Implementing Principal Component Analysis for Fault Detection of Fault Type 1 in TE Process Model Data Using MATLAB with Statistical Process Control Charts

Detailed Documentation

In this document, we will implement Principal Component Analysis (PCA) for fault detection using fault data (Fault Type 1) generated by the Tennessee Eastman (TE) process model. PCA is a statistical technique that transforms original correlated variables into a set of linearly uncorrelated variables called principal components.
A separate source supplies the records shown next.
(* ===== verification/Uops.v ===== *)
(** * Uops: the macro-ops and uops that the pipeline works on

    The fields of uop_t and Mop_t (zesto-structs.h) that the stages behind the oracle read
    and write.  A macro-op is its slot of the MopQ, a uop the slot and its index in the
    flow; the heap holds what they point to. *)

From S2P Require Import Prelude CacheHeap OracleDeps.

Module uops.
Export oracle_deps (ptr, MAX_IDEPS).

(** ** Records *)

(** Source: src/xiosim/zesto-structs.h:88-125 uop_t. *)
Record decode_t : Type := mk_decode {
  has_imm : bool;
  idep_name : list Z;
  odep_name : list Z;
  mem_size : Z;
  BOM : bool;
  EOM : bool;
  is_ctrl : bool;
  is_load : bool;
  is_sta : bool;
  is_std : bool;
  is_nop : bool;
  is_lfence : bool;
  is_sfence : bool;
  is_mfence : bool;
  Mop_seq : Z;
  uop_seq : Z;
  FU_class : Z;
  in_fusion : bool;
  is_fusion_head : bool;
  fusion_size : Z;
  fusion_head : option ptr;
  fusion_next : option ptr
}.

(** The indices belong to ROB, RS and LSQ, which keep them by uop.
    Source: src/xiosim/zesto-structs.h:127-134 uop_t. *)
Record alloc_t : Type := mk_alloc { port_assignment : Z }.

(** Source: src/xiosim/zesto-structs.h:136-152 uop_t. *)
Record exec_t : Type := mk_exec {
  idep_uop : list (option ptr);
  odep_uop : list (ptr * Z);
  ivalue_valid : list bool;
  ovalue_valid : bool;
  in_readyQ : bool;
  action_id : Z
}.

(** The operands of a uop according to the oracle are those of OracleDeps.
    Source: src/xiosim/zesto-structs.h:154-168 uop_t. *)
Record oracle_t : Type := mk_oracle { virt_addr : Z; o_idep_uop : list (option ptr); is_repeated : bool; is_sync_op : bool }.

(** Source: src/xiosim/zesto-structs.h:170-180 uop_t. *)
Record timing_t : Type := mk_timing {
  when_decoded : Z;
  when_allocated : Z;
  when_itag_ready : list Z;
  when_otag_ready : Z;
  when_ival_ready : list Z;
  when_ready : Z;
  when_issued : Z;
  when_exec : Z;
  when_completed : Z
}.

(** Source: src/xiosim/zesto-structs.h:83-183 uop_t. *)
Record uop : Type := mk_uop { dec : decode_t; alc : alloc_t; exe : exec_t; orc : oracle_t; tim : timing_t }.

(** Source: src/xiosim/zesto-structs.h:225-248 uop_t.
    A uop as it comes out of the pool, with what the decoder and the oracle say of it. *)
Definition new_uop (d : decode_t) (o : oracle_t) : uop :=
  mk_uop d (mk_alloc (-1))
    (mk_exec (replicate (Z.to_nat MAX_IDEPS) None) [] (replicate (Z.to_nat MAX_IDEPS) false) false false (u64 (-1)))
    o
    (mk_timing TICK_T_MAX TICK_T_MAX (replicate (Z.to_nat MAX_IDEPS) TICK_T_MAX) TICK_T_MAX (replicate (Z.to_nat MAX_IDEPS) TICK_T_MAX)
       TICK_T_MAX TICK_T_MAX TICK_T_MAX TICK_T_MAX).

(** Source: src/xiosim/zesto-structs.h:296-307 Mop_t. *)
Record M_fetch : Type := mk_M_fetch { PC : Z; pred_NPC : Z; ftPC : Z; len : Z; bpred_update : option Z }.
(** Source: src/xiosim/zesto-structs.h:309-321 Mop_t. *)
Record M_decode : Type := mk_M_decode {
  flow_length : Z;
  last_uop_index : Z;
  targetPC : Z;
  is_trap : bool;
  is_ctrl_Mop : bool;
  UNCOND : bool;
  has_rep : bool;
  last_stage_index : Z
}.
(** Source: src/xiosim/zesto-structs.h:326-330 Mop_t. *)
Record M_commit : Type := mk_M_commit { complete_index : Z; commit_index : Z; jeclear_in_flight : bool }.
(** Source: src/xiosim/zesto-structs.h:332-345 Mop_t. *)
Record M_oracle : Type := mk_M_oracle { NextPC : Z; seq : Z; zero_rep : bool; spec_mode : bool; taken_branch : bool }.
(** Source: src/xiosim/zesto-structs.h:347-355 Mop_t. *)
Record M_timing : Type := mk_M_timing {
  when_fetch_started : Z;
  when_fetched : Z;
  when_MS_started : Z;
  when_decode_started : Z;
  when_decode_finished : Z;
  when_commit_started : Z;
  when_commit_finished : Z
}.
(** Source: src/xiosim/zesto-structs.h:357-363 Mop_t. *)
Record M_stat : Type := mk_M_stat { num_uops : Z; num_eff_uops : Z; num_refs : Z; num_loads : Z; num_branches : Z }.

(** Source: src/xiosim/zesto-structs.h:291-363 Mop_t. *)
Record Mop : Type := mk_Mop {
  m_fetch : M_fetch;
  m_decode : M_decode;
  m_uop : list uop;
  m_commit : M_commit;
  m_oracle : M_oracle;
  m_timing : M_timing;
  m_stat : M_stat
}.

(** ** Writing a field *)

Definition with_alc (f : alloc_t → alloc_t) (u : uop) : uop := mk_uop (dec u) (f (alc u)) (exe u) (orc u) (tim u).
Definition with_exe (f : exec_t → exec_t) (u : uop) : uop := mk_uop (dec u) (alc u) (f (exe u)) (orc u) (tim u).
Definition with_tim (f : timing_t → timing_t) (u : uop) : uop := mk_uop (dec u) (alc u) (exe u) (orc u) (f (tim u)).

Definition set_port (x : Z) : uop → uop := with_alc (λ _, mk_alloc x).

Definition set_idep (x : list (option ptr)) : uop → uop := with_exe (λ e, mk_exec x (odep_uop e) (ivalue_valid e) (ovalue_valid e) (in_readyQ e) (action_id e)).
Definition set_odep (x : list (ptr * Z)) : uop → uop := with_exe (λ e, mk_exec (idep_uop e) x (ivalue_valid e) (ovalue_valid e) (in_readyQ e) (action_id e)).
Definition set_ivalue (x : list bool) : uop → uop := with_exe (λ e, mk_exec (idep_uop e) (odep_uop e) x (ovalue_valid e) (in_readyQ e) (action_id e)).
Definition set_queued (x : bool) (id : Z) : uop → uop := with_exe (λ e, mk_exec (idep_uop e) (odep_uop e) (ivalue_valid e) (ovalue_valid e) x id).
Definition set_action_id (id : Z) : uop → uop := with_exe (λ e, mk_exec (idep_uop e) (odep_uop e) (ivalue_valid e) (ovalue_valid e) (in_readyQ e) id).

Definition set_decoded (x : Z) : uop → uop := with_tim (λ t, mk_timing x (when_allocated t) (when_itag_ready t) (when_otag_ready t) (when_ival_ready t) (when_ready t) (when_issued t) (when_exec t) (when_completed t)).
Definition set_allocated (x : Z) : uop → uop := with_tim (λ t, mk_timing (when_decoded t) x (when_itag_ready t) (when_otag_ready t) (when_ival_ready t) (when_ready t) (when_issued t) (when_exec t) (when_completed t)).
Definition set_itag (x : list Z) : uop → uop := with_tim (λ t, mk_timing (when_decoded t) (when_allocated t) x (when_otag_ready t) (when_ival_ready t) (when_ready t) (when_issued t) (when_exec t) (when_completed t)).
Definition set_ival (x : list Z) : uop → uop := with_tim (λ t, mk_timing (when_decoded t) (when_allocated t) (when_itag_ready t) (when_otag_ready t) x (when_ready t) (when_issued t) (when_exec t) (when_completed t)).
Definition set_ready (x : Z) : uop → uop := with_tim (λ t, mk_timing (when_decoded t) (when_allocated t) (when_itag_ready t) (when_otag_ready t) (when_ival_ready t) x (when_issued t) (when_exec t) (when_completed t)).
Definition set_issued (x : Z) : uop → uop := with_tim (λ t, mk_timing (when_decoded t) (when_allocated t) (when_itag_ready t) (when_otag_ready t) (when_ival_ready t) (when_ready t) x (when_exec t) (when_completed t)).
Definition set_exec (x : Z) : uop → uop := with_tim (λ t, mk_timing (when_decoded t) (when_allocated t) (when_itag_ready t) (when_otag_ready t) (when_ival_ready t) (when_ready t) (when_issued t) x (when_completed t)).
Definition set_completed (x : Z) : uop → uop := with_tim (λ t, mk_timing (when_decoded t) (when_allocated t) (when_itag_ready t) (when_otag_ready t) (when_ival_ready t) (when_ready t) (when_issued t) (when_exec t) x).

Definition with_uops (l : list uop) (m : Mop) : Mop := mk_Mop (m_fetch m) (m_decode m) l (m_commit m) (m_oracle m) (m_timing m) (m_stat m).
Definition with_fetch (f : M_fetch → M_fetch) (m : Mop) : Mop := mk_Mop (f (m_fetch m)) (m_decode m) (m_uop m) (m_commit m) (m_oracle m) (m_timing m) (m_stat m).
Definition with_commit (f : M_commit → M_commit) (m : Mop) : Mop := mk_Mop (m_fetch m) (m_decode m) (m_uop m) (f (m_commit m)) (m_oracle m) (m_timing m) (m_stat m).
Definition with_mtiming (f : M_timing → M_timing) (m : Mop) : Mop := mk_Mop (m_fetch m) (m_decode m) (m_uop m) (m_commit m) (m_oracle m) (f (m_timing m)) (m_stat m).
Definition set_last_stage (x : Z) (m : Mop) : Mop :=
  let d := m_decode m in
  mk_Mop (m_fetch m) (mk_M_decode (flow_length d) (last_uop_index d) (targetPC d) (is_trap d) (is_ctrl_Mop d) (UNCOND d) (has_rep d) x)
    (m_uop m) (m_commit m) (m_oracle m) (m_timing m) (m_stat m).
Definition set_pred_NPC (x : Z) : Mop → Mop := with_fetch (λ f, mk_M_fetch (PC f) x (ftPC f) (len f) (bpred_update f)).
Definition set_bpred_update (x : option Z) : Mop → Mop := with_fetch (λ f, mk_M_fetch (PC f) (pred_NPC f) (ftPC f) (len f) x).
Definition set_complete_index (x : Z) : Mop → Mop := with_commit (λ c, mk_M_commit x (commit_index c) (jeclear_in_flight c)).
Definition set_commit_index (x : Z) : Mop → Mop := with_commit (λ c, mk_M_commit (complete_index c) x (jeclear_in_flight c)).
Definition set_MS_started (x : Z) : Mop → Mop := with_mtiming (λ t, mk_M_timing (when_fetch_started t) (when_fetched t) x (when_decode_started t) (when_decode_finished t) (when_commit_started t) (when_commit_finished t)).
Definition set_decode_started (x : Z) : Mop → Mop := with_mtiming (λ t, mk_M_timing (when_fetch_started t) (when_fetched t) (when_MS_started t) x (when_decode_finished t) (when_commit_started t) (when_commit_finished t)).
Definition set_decode_finished (x : Z) : Mop → Mop := with_mtiming (λ t, mk_M_timing (when_fetch_started t) (when_fetched t) (when_MS_started t) (when_decode_started t) x (when_commit_started t) (when_commit_finished t)).
Definition set_commit_started (x : Z) : Mop → Mop := with_mtiming (λ t, mk_M_timing (when_fetch_started t) (when_fetched t) (when_MS_started t) (when_decode_started t) (when_decode_finished t) x (when_commit_finished t)).
Definition set_commit_finished (x : Z) : Mop → Mop := with_mtiming (λ t, mk_M_timing (when_fetch_started t) (when_fetched t) (when_MS_started t) (when_decode_started t) (when_decode_finished t) (when_commit_started t) x).

(** ** The heap *)

(** The MopQ with the arrays of uops that its entries point to. *)
Definition heap : Type := list Mop.

Definition Mop_at (h : heap) (i : Z) : result Mop := aget h i.
Definition upd_Mop (h : heap) (i : Z) (f : Mop → Mop) : result heap := amodify h i f.

Definition uop_at (h : heap) (p : ptr) : result uop := let* m := Mop_at h p.1 in aget (m_uop m) p.2.
Definition upd_uop (h : heap) (p : ptr) (f : uop → uop) : result heap :=
  let* m := Mop_at h p.1 in
  let* l := amodify (m_uop m) p.2 f in
  aset h p.1 (with_uops l m).

(** Source: src/xiosim/zesto-structs.h:251-260 get_fusion_tail.
    The walk along [fusion_next]; a flow has at most 64 uops. *)
Fixpoint walk_tail (fuel : nat) (h : heap) (p : ptr) : result ptr :=
  match fuel with
  | O => Fault Diverge
  | S n => let* u := uop_at h p in match fusion_next (dec u) with Some q => walk_tail n h q | None => Ok p end
  end.
(** Source: src/xiosim/zesto-structs.h:251-260 get_fusion_tail. *)
Definition get_fusion_tail (h : heap) (p : ptr) : result ptr :=
  let* u := uop_at h p in
  let* _ := guard_or (in_fusion (dec u)) AssertFail in
  let* _ := guard_or (bool_decide (fusion_next (dec u) ≠ None)) AssertFail in
  walk_tail 65 h p.

(** Source: src/xiosim/zesto-structs.h:262-272 get_fusion_prev. *)
Fixpoint walk_prev (fuel : nat) (h : heap) (p q : ptr) : result ptr :=
  match fuel with
  | O => Fault Diverge
  | S n =>
      let* u := uop_at h q in
      let* next := of_option NullDeref (fusion_next (dec u)) in
      if decide (next = p) then Ok q else walk_prev n h p next
  end.
(** Source: src/xiosim/zesto-structs.h:262-272 get_fusion_prev.
    The walk starts at the head of the fused set. *)
Definition get_fusion_prev (h : heap) (p : ptr) : result (option ptr) :=
  let* u := uop_at h p in
  if negb (in_fusion (dec u)) then Ok None
  else if decide (fusion_head (dec u) = Some p) then Ok None
  else let* hd := of_option NullDeref (fusion_head (dec u)) in rmap Some (walk_prev 65 h p hd).

End uops.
These principal components capture the maximum variance in the dataset and help identify underlying patterns and anomalies. Our implementation involves several key MATLAB functions: using pca() to compute principal components, calculating Hotelling's T² and Q statistics for monitoring, and establishing control limits through statistical distributions. The algorithm workflow includes data normalization, covariance matrix computation, eigenvalue decomposition, and score transformation. For Fault Type 1 detection, we will evaluate deviations from normal operation by analyzing principal component scores and residuals, enhancing detection accuracy through multivariate statistical process control techniques. This PCA-based approach provides deeper insights into process data variability and improves fault detection reliability by reducing false alarms and missed detections.